3. Have a language-wide system for defining adjoints. We can’t have walled gardens if the way to “get good” is to have adjoints for everything: we need everyone to plug in and distribute the work. Not to just the developers of one framework, and not just to the users of one framework, but to every scientific developer in the entire programming language.
4. Make it easy to swap out AD systems. More constrained systems may be more optimized, and if I don’t want to define an adjoint, at least I can fallback to something that (a) works on my code and (b) matches its assumptions.

Thus what I think we’re looking for is not one differentiable programming system that is the best in all aspects, but instead we’re looking for a differentiable programming system that can glue together everything that’s out there. “Differentiate all of the things, but also tell me how to do things better”. We’re looking for a glue AD.

If that’s where we need to go, how do we get there?

Zygote is surprisingly close to being this perfect glue AD. It’s stacktraces and profiling are fairly good because they point to the pieces generating the backpasses. It just needs some focus on this goal if it wants to obtain it. For (1), it would need to get higher coverage of the language, focusing on its expanse moreso than doing everything as fast as possible. Of course, it should do as well as it can, but for example, if it needs to sacrifice a bit of speed to get full performance in mutability today, that might be a good trade-off if the goal is to be a glue AD. Perfect? No, but if that’s that would give you the coverage to then tell the user that if they need more on a particular piece of code, seek out more. To seek out more performance, users could just have Zygote call ReverseDiff.jl on a function and have that compile the tape (or other specialized AD systems which will be announced more broadly soon), or may want to write a partial adjoint.

So (4) is really the kicker. If I was to hit a slow mutating code today inside of a differential equation, it would probably be something perfect for ModelingToolkit.jl to handle, so the best thing to do is to build hyper-optimized adjoints of that differential equation using ModelingToolkit.jl. At that level, I can symbolically handle it and generate code that a compiler because I can make a lot of extra assumptions, like cos^2(x) + sin^2(x) = 1 in my mathematical context. I can move code around, auto-parallelize it, etc. easily because of the simple static graph I’m working on.

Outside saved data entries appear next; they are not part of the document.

(* ===== verification/AllocRealloc.v ===== *)
(** * [realloc]: the contents of the block move with it *)

From S2P Require Import Prelude Alloc AllocBins AllocFacts AllocInv AllocSteps AllocBin AllocFree AllocTrim AllocGrow AllocMapped AllocSpec.

(** The test of [IS_MMAPPED]. *)
Lemma mmapped_word n (u : bool) : n mod 2 = 0 -> (Z.land (n + Z.b2z u) C_INUSE =? 0) = negb u.
Proof. intros Hn. pose proof (used_word n u Hn) as Hu. unfold used in Hu. by destruct (_ =? 0), u. Qed.

Section realloc.
Context `{K : Kernel} `{B : Statics}.

(** ** The words of one block *)

(** [F] and the words of the block at [p]. *)
Definition with_block (m : Z -> option Z) (p k : Z) (F : Z -> option Z) : Z -> option Z :=
  fun x => if (p <=? x) && (x <? p + k) then m x else F x.

Lemma with_block_in m p k F x : p <= x < p + k -> with_block m p k F x = m x.
Proof using. intros H. unfold with_block. by rewrite (proj2 (Z.leb_le p x)), (proj2 (Z.ltb_lt x (p + k))) by lia. Qed.

Lemma with_block_out m p k F x : ~ (p <= x < p + k) -> with_block m p k F x = F x.
Proof using.
  intros H. unfold with_block. destruct (Z.leb_spec p x); [|done]. destruct (Z.ltb_spec x (p + k)); [lia|done].
Qed.

Lemma owned_block cs bigs x : owned cs bigs x <-> exists b, b ∈ blocks cs bigs /\ b.1 <= x < b.1 + b.2.
Proof using.
  unfold blocks. split.
  - intros [(c & Hc & Hu & Hx)|(r & Hr & Hx)].
    + exists (block c). unfold block. cbn. split; [|lia]. apply elem_of_app. left. unfold used_blocks.
      apply (list_elem_of_fmap_2 block). by apply list_elem_of_filter.
    + exists (big_block r). unfold big_block. cbn. split; [|lia]. apply elem_of_app. right.
      by apply (list_elem_of_fmap_2 big_block).
  - intros (b & Hb & Hx). apply elem_of_app in Hb as [Hb|Hb].
    + left. apply used_block_in in Hb as (c & Hc & Hu & ->). unfold block in Hx. cbn in Hx. exists c. split_and!; [done|done|lia|lia].
    + right. apply list_elem_of_fmap in Hb as (r & -> & Hr). unfold big_block in Hx. cbn in Hx. exists r. split_and!; [done|lia|lia].
Qed.

Lemma good_replace_data s cs bigs F F' : good s cs bigs F -> data_inv (memory s) cs bigs F' -> good s cs bigs F'.
Proof using.
  intros [(Hin & [])|([] & ->)] Hd; [left; split; [done|by split]|right; by split].
Qed.

Lemma good_weaken s cs bigs F F' : good s cs bigs F -> (forall x v, F' x = Some v -> F x = Some v) -> good s cs bigs F'.
Proof using.
  intros HG Hsub. eapply good_replace_data; [done|]. destruct (good_data _ _ _ _ HG) as [Hw Ho].
  split; [auto|]. intros x [v Hx]. eauto.
Qed.

Lemma good_with_block s cs bigs F p k : good s cs bigs F -> (p, k) ∈ blocks cs bigs -> good s cs bigs (with_block (memory s) p k F).
Proof using.
  intros HG Hin. eapply good_replace_data; [done|]. destruct (good_data _ _ _ _ HG) as [Hw Ho]. split.
  - intros x v Hx. destruct (decide (p <= x < p + k)); [by rewrite with_block_in in Hx|rewrite with_block_out in Hx; auto].
  - intros x Hx. destruct (decide (p <= x < p + k)); [apply owned_block; by exists (p, k)|rewrite with_block_out in Hx; auto].
Qed.

Lemma valid_weaken s bl F F' : valid s bl F -> (forall x v, F' x = Some v -> F x = Some v) -> valid s bl F'.
Proof using. intros (cs & bigs & HG & Hbl) Hsub. exists cs, bigs. split; [by eapply good_weaken|done]. Qed.

Lemma valid_with_block s bl F p k : valid s bl F -> (p, k) ∈ bl -> valid s bl (with_block (memory s) p k F).
Proof using. intros (cs & bigs & HG & Hbl) Hin. exists cs, bigs. split; [apply good_with_block; [done|by rewrite <- Hbl]|done]. Qed.

Lemma valid_words s bl F x v : valid s bl F -> F x = Some v -> memory s x = Some v.
Proof using. intros (cs & bigs & HG & _). by apply (di_words _ _ _ _ (good_data _ _ _ _ HG)). Qed.

(** [F] is about the other blocks. *)
Lemma valid_others s b bl F : valid s (b :: bl) F -> clear F b.1 (b.1 + b.2) ->
  forall x, is_Some (F x) -> exists b', b' ∈ bl /\ b'.1 <= x < b'.1 + b'.2.
Proof using.
  intros (cs & bigs & HG & Hbl) Hcl x Hx. pose proof (di_owned _ _ _ _ (good_data _ _ _ _ HG) x Hx) as Ho. apply owned_block in Ho.
  destruct Ho as (b' & Hb' & Hbx). rewrite <- Hbl in Hb'. apply elem_of_cons in Hb' as [->|Hb']; [|eauto].
  rewrite Hcl in Hx by done. by destruct Hx.
Qed.

(** ** Writing into a block *)
Lemma good_mapped s cs bigs F p k x : good s cs bigs F -> (p, k) ∈ blocks cs bigs -> p <= x < p + k -> x mod 8 = 0 -> is_Some (memory s x).
Proof using.
  intros HG Hin Hx H8. assert (Ho : owned cs bigs x) by (apply owned_block; by exists (p, k)).
  destruct (owned_in_maps _ _ _ _ _ HG Ho) as (r & Hr & Hrx & _).
  apply (mi_mapped _ _ _ (good_maps _ _ _ _ HG) r); [done|]. by apply within_iff.
Qed.

Lemma good_write s cs bigs F p k m' : good s cs bigs F -> (p, k) ∈ blocks cs bigs ->
  changes (fun x => p <= x < p + k /\ F x = None) (memory s) m' -> good (set_memory (fun _ => m') s) cs bigs F.
Proof using.
  intros HG Hin Hch. apply elem_of_app in Hin as [Hin|Hin].
  - apply used_block_in in Hin as ([a z u] & Hc & Hu & Heq). cbn in Hu. subst u. unfold block in Heq. cbn in Heq. injection Heq as -> ->.
    destruct HG as [(Hi & HI)|(_ & ->)]; [|by apply not_elem_of_nil in Hc]. left. split; [done|].
    apply list_elem_of_split in Hc as (l1 & l2 & ->). destruct (used_chunk_facts _ _ _ _ _ _ _ HI) as (Hz & _ & H1 & _).
    destruct (hi_headers _ _ _ _ (inv_heap _ _ _ _ HI) (Chunk a z true)) as [Hh1 Hh2]; [apply elem_of_app; right; left|].
    cbn in Hh1, Hh2. pose proof (proj2 Hz).
    apply (inv_remid s bigs F l1 [Chunk a z true] [Chunk a z true] l2 a (a + z)); try done; try (by repeat constructor); try (by cbn).
    + intros c Hc. apply list_elem_of_singleton in Hc as ->. cbn [addr size]. rewrite <- Hh1, <- Hh2 at 1. rewrite Hh1.
      split; [rewrite <- Hh1|]; apply (changes_out _ _ _ _ Hch); unfold csize, psize; lia.
    + eapply changes_mono; [exact Hch|]. cbn. intros x [? ?]. split; [lia|done].
  - apply list_elem_of_fmap in Hin as ([a len] & Heq & Hr). unfold big_block in Heq. cbn in Heq. injection Heq as -> ->.
    pose proof (good_maps _ _ _ _ HG) as Hm. destruct (mi_bigs _ _ _ Hm _ Hr) as (Hr1 & _).
    assert (Hsame : forall x, ~ (a <= x < a + len) -> m' x = memory s x).
    { intros x Hx. apply (changes_out _ _ _ _ Hch). lia. }
    eapply (good_outside s cs bigs bigs F (maps s) m'); try done.
    + eapply (same_inside_range _ _ bigs); [done|exact Hsame|]. intros r Hr' Hnb.
      destruct (mi_apart _ _ _ Hm _ _ Hr1 Hr') as [<-|]; done.
    + pose proof (fun r => big_bounds _ _ _ r Hm) as Hbb. destruct Hm as [Hb Hok Hap Hmap Hnd Hbig]. split; try done.
      * intros r x Hr' Hx. destruct (Hch x) as [->|[? _]]; [by eapply Hmap|done].
      * intros r Hr'. destruct (Hbig r Hr') as (G1 & G2 & G3 & G4 & G5). specialize (Hbb r Hr').
        assert (Hout : forall x, r.1 <= x < r.1 + 32 -> m' x = memory s x).
        { intros x Hx. apply (changes_out _ _ _ _ Hch). intros [Hx' _].
          destruct (Hap r (a, len) G1 Hr1) as [->|[H|H]]; cbn in *; lia. }
        unfold psize, csize in *. split_and!; try done; rewrite Hout; try done; lia.
    + intros Hi. destruct HG as [(_ & HI)|([] & _)]; [|congruence]. by destruct (inv_region _ _ _ _ HI).
    + destruct (good_data _ _ _ _ HG) as [Hw Ho]. split; [|done]. intros x v Hx.
      rewrite (changes_out _ _ _ _ Hch); [auto|]. intros [_ HF]. congruence.
Qed.

(** ** [memcpy] *)
Lemma copy_words_runs n d p s :
  (forall x, d <= x < d + 8 * Z.of_nat n -> x mod 8 = 0 -> is_Some (memory s x)) ->
  (forall x, p <= x < p + 8 * Z.of_nat n -> x mod 8 = 0 -> is_Some (memory s x)) ->
  d mod 8 = 0 -> p mod 8 = 0 -> apart (d, 8 * Z.of_nat n) (p, 8 * Z.of_nat n) ->
  runs (copy_words n d p) s (fun _ s' => exists m', s' = set_memory (fun _ => m') s /\
    changes (fun x => d <= x < d + 8 * Z.of_nat n) (memory s) m' /\
    forall i, 0 <= i < 8 * Z.of_nat n -> i mod 8 = 0 -> m' (d + i) = memory s (p + i)).
Proof using.
  revert d p s. induction n as [|n IH]; intros d p s Hd Hp Hd8 Hp8 Hap; cbn [copy_words].
  { run_step. exists (memory s). split; [by destruct s|]. split; [apply changes_refl|]. intros; lia. }
  assert (Hap' : d + 8 * Z.of_nat n + 8 <= p \/ p + 8 * Z.of_nat n + 8 <= d) by (unfold apart in Hap; cbn [fst snd] in Hap; lia).
  clear Hap. destruct (Hp p) as [v Hv]; [lia|done|]. run_step. run_step; [exact Hv|].
  run_step. run_step; [apply Hd; [lia|done]|].
  eapply runs_mono; [apply (IH (d + 8) (p + 8))|].
  - intros x Hx H8. apply upd_mapped, Hd; [lia|done].
  - intros x Hx H8. apply upd_mapped, Hp; [lia|done].
  - clear -Hd8. div_lia.
  - clear -Hp8. div_lia.
  - unfold apart. cbn [fst snd]. lia.
  - intros _ s' (m' & -> & Hch & Hcopy). cbn [memory set_memory] in *. exists m'. split; [done|]. split.
    + intros x. destruct (Hch x) as [Hx|[Hx Hr]]; [|right; split; [done|lia]].
      destruct (decide (x = d)) as [->|Hne]; [right; split; [rewrite Hx, upd_eq; by eexists|lia]|].
      left. by rewrite Hx, upd_ne.
    + intros i Hi H8. destruct (decide (i = 0)) as [->|Hi0].
      * rewrite !Z.add_0_r. rewrite (changes_out _ _ _ _ Hch), upd_eq by lia. done.
      * replace (d + i) with (d + 8 + (i - 8)) by lia.
        assert (8 <= i) by (clear -Hi H8 Hi0; div_lia). rewrite Hcopy; [|lia|clear -H8; div_lia].
        rewrite upd_ne by lia. f_equal. lia.
Qed.

(** ** Moving a block *)
Section move.
Context (s s1 : state) (bl : list (Z * Z)) (F : Z -> option Z) (p k k1 new k2 c : Z).
Hypothesis (HV : valid s1 ((new, k2) :: (p, k1) :: bl) (with_block (memory s) p k F))
  (Hk : k <= k1) (Hc : 0 <= c <= k) (Hc2 : c <= k2) (Hc8 : c mod 8 = 0)
  (HF : forall x, is_Some (F x) -> exists b, b ∈ bl /\ b.1 <= x < b.1 + b.2)
  (Hmap : forall x, p <= x < p + k -> x mod 8 = 0 -> is_Some (memory s x)).

Lemma move_apart : apart (new, k2) (p, k1) /\ clear F new (new + k2) /\ clear F p (p + k1) /\
  new mod 16 = 0 /\ p mod 16 = 0 /\ 0 < new /\ 0 < p.
Proof using HV HF.
  destruct (valid_blocks _ _ _ HV) as [Hs Hsane]. cbn [separate] in Hs. destruct Hs as (Hn & Hp & _).
  apply Forall_cons in Hn as [Hn1 Hn2]. apply Forall_cons in Hsane as [(G1 & _ & G2 & _) Hsane].
  apply Forall_cons in Hsane as [(G3 & _ & G4 & _) _]. cbn in *. rewrite Forall_forall in Hn2, Hp. split_and!; try done.
  - intros x Hx. destruct (F x) eqn:HFx; [exfalso|done]. destruct (HF x) as (b & Hb & Hbx); [by eexists|].
    destruct (Hn2 b Hb) as [H|H]; cbn in H; lia.
  - intros x Hx. destruct (F x) eqn:HFx; [exfalso|done]. destruct (HF x) as (b & Hb & Hbx); [by eexists|].
    destruct (Hp b Hb) as [H|H]; cbn in H; lia.
Qed.

(** The old words are still there. *)
Lemma move_words_same x : p <= x < p + k -> x mod 8 = 0 -> memory s1 x = memory s x.
Proof using HV Hmap.
  intros Hx H8. destruct (Hmap x Hx H8) as [v Hv]. rewrite Hv. apply (valid_words _ _ _ _ _ HV). by rewrite with_block_in.
Qed.

Lemma move_runs : runs (memcpy new p c;; free p;; mret new) s1 (fun p' s' => p' = new /\ valid s' ((new, k2) :: bl) F /\
  forall i, 0 <= i < c -> i mod 8 = 0 -> memory s' (new + i) = memory s (p + i)).
Proof using All.
  destruct move_apart as (Hap & Hcn & Hcp & Hn16 & Hp16 & Hn0 & Hp0). pose proof move_words_same as Hsame.
  pose proof HV as (cs & bigs & HG & Hbl).
  assert (Hin1 : (new, k2) ∈ blocks cs bigs) by (rewrite <- Hbl; left).
  assert (Hin2 : (p, k1) ∈ blocks cs bigs) by (rewrite <- Hbl; right; left).
  assert (Hlen : 8 * Z.of_nat (Z.to_nat (c / 8)) = c) by (clear -Hc Hc8; rewrite Z2Nat.id; div_lia).
  unfold apart in Hap. cbn [fst snd] in Hap. run_step. unfold memcpy.
  eapply runs_mono; [apply (copy_words_runs _ new p s1); rewrite ?Hlen|].
  - intros x Hx H8. apply (good_mapped _ _ _ _ _ _ _ HG Hin1); [lia|done].
  - intros x Hx H8. apply (good_mapped _ _ _ _ _ _ _ HG Hin2); [lia|done].
  - clear -Hn16. div_lia.
  - clear -Hp16. div_lia.
  - unfold apart. cbn [fst snd]. lia.
  - rewrite Hlen. intros _ s2 (m' & -> & Hch & Hcopy). run_step.
    assert (HGc : good (set_memory (fun _ => m') s1) cs bigs (with_block (memory s) p k F)).
    { eapply good_write; [exact HG|exact Hin1|]. eapply changes_mono; [exact Hch|]. cbn. intros x Hx. split; [lia|].
      rewrite with_block_out by lia. apply Hcn. lia. }
    assert (HGF : good (set_memory (fun _ => m') s1) cs bigs F).
    { eapply good_replace_data; [exact HGc|]. destruct (good_data _ _ _ _ HGc) as [Hw Ho]. split.
      - intros x v Hx. apply Hw. rewrite with_block_out; [done|]. intros Hpx. by rewrite Hcp in Hx by lia.
      - intros x Hx. apply Ho. rewrite with_block_out; [done|]. intros Hpx. rewrite Hcp in Hx by lia. by destruct Hx. }
    pose proof (good_with_block _ _ _ _ _ _ HGF Hin1) as HGn. cbn [memory set_memory] in HGn.
    eapply runs_mono; [apply (free_runs _ p k1 ((new, k2) :: bl) (with_block m' new k2 F))|].
    + exists cs, bigs. split; [exact HGn|]. rewrite <- Hbl. apply Permutation_swap.
    + intros x Hx. rewrite with_block_out by lia. by apply Hcp.
    + intros ? s3 HV3. cbv beta in HV3. run_step. split; [done|]. split.
      * eapply valid_weaken; [exact HV3|]. intros x v Hx. rewrite with_block_out; [done|]. intros Hnx. by rewrite Hcn in Hx.
      * intros i Hi H8. assert (Hp8 : (p + i) mod 8 = 0) by (clear -Hp16 H8; div_lia).
        destruct (Hmap (p + i)) as [v Hv]; [lia|done|]. rewrite Hv.
        apply (valid_words _ _ _ _ _ HV3). rewrite with_block_in by lia. rewrite Hcopy by done. rewrite Hsame by (done || lia). done.
Qed.
End move.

Wouldn’t it be a treat to just `@ModelingToolkitAdjoint f` and bingo now it’s using ModelingToolkit on a portion of code? `@ForwardDiffAdjoint f` to tell it that it “you should forward mode mere”. Yota.jl is a great reverse mode project, so `@YotaAdjoint f` and boom that could be more optimized than Zygote on some cases. `@ReverseDiff f` and let it compile the tape and it’ll get fairly optimal on the places where ReverseDiff.jl is applicable.

Julia is the perfect language to develop such a system for because its AST is so nice and constrained for mathematical contexts that all of these AD libraries do not work on a special DSL language like TensorFlow graphs or torch.numpy, but instead work directly on the language itself and its original existing libraries. With ChainRules.jl allowing for adjoint overloads that apply to all AD packages, focusing on these “Glue AD” properties could really open up the playing field, allowing Zygote to be at the center of an expansive differentiable programming world that works everywhere, maybe makes some compromises to do so, but then gives a system for other developers to make assumptions and define easily define adjoints and plug alternative AD systems into the whole game. This is a true mixed mode which incorporates not just forward and reverse, but also different implementations with different performance profiles (and this can be implemented just through ChainRules overloads!). Zygote would then facilitate this playing field with just a solid debugging and profiling experience, along with a very high chance of working on your code on your first try. That plus buy-in by package authors would be a true solution to differentiable programming.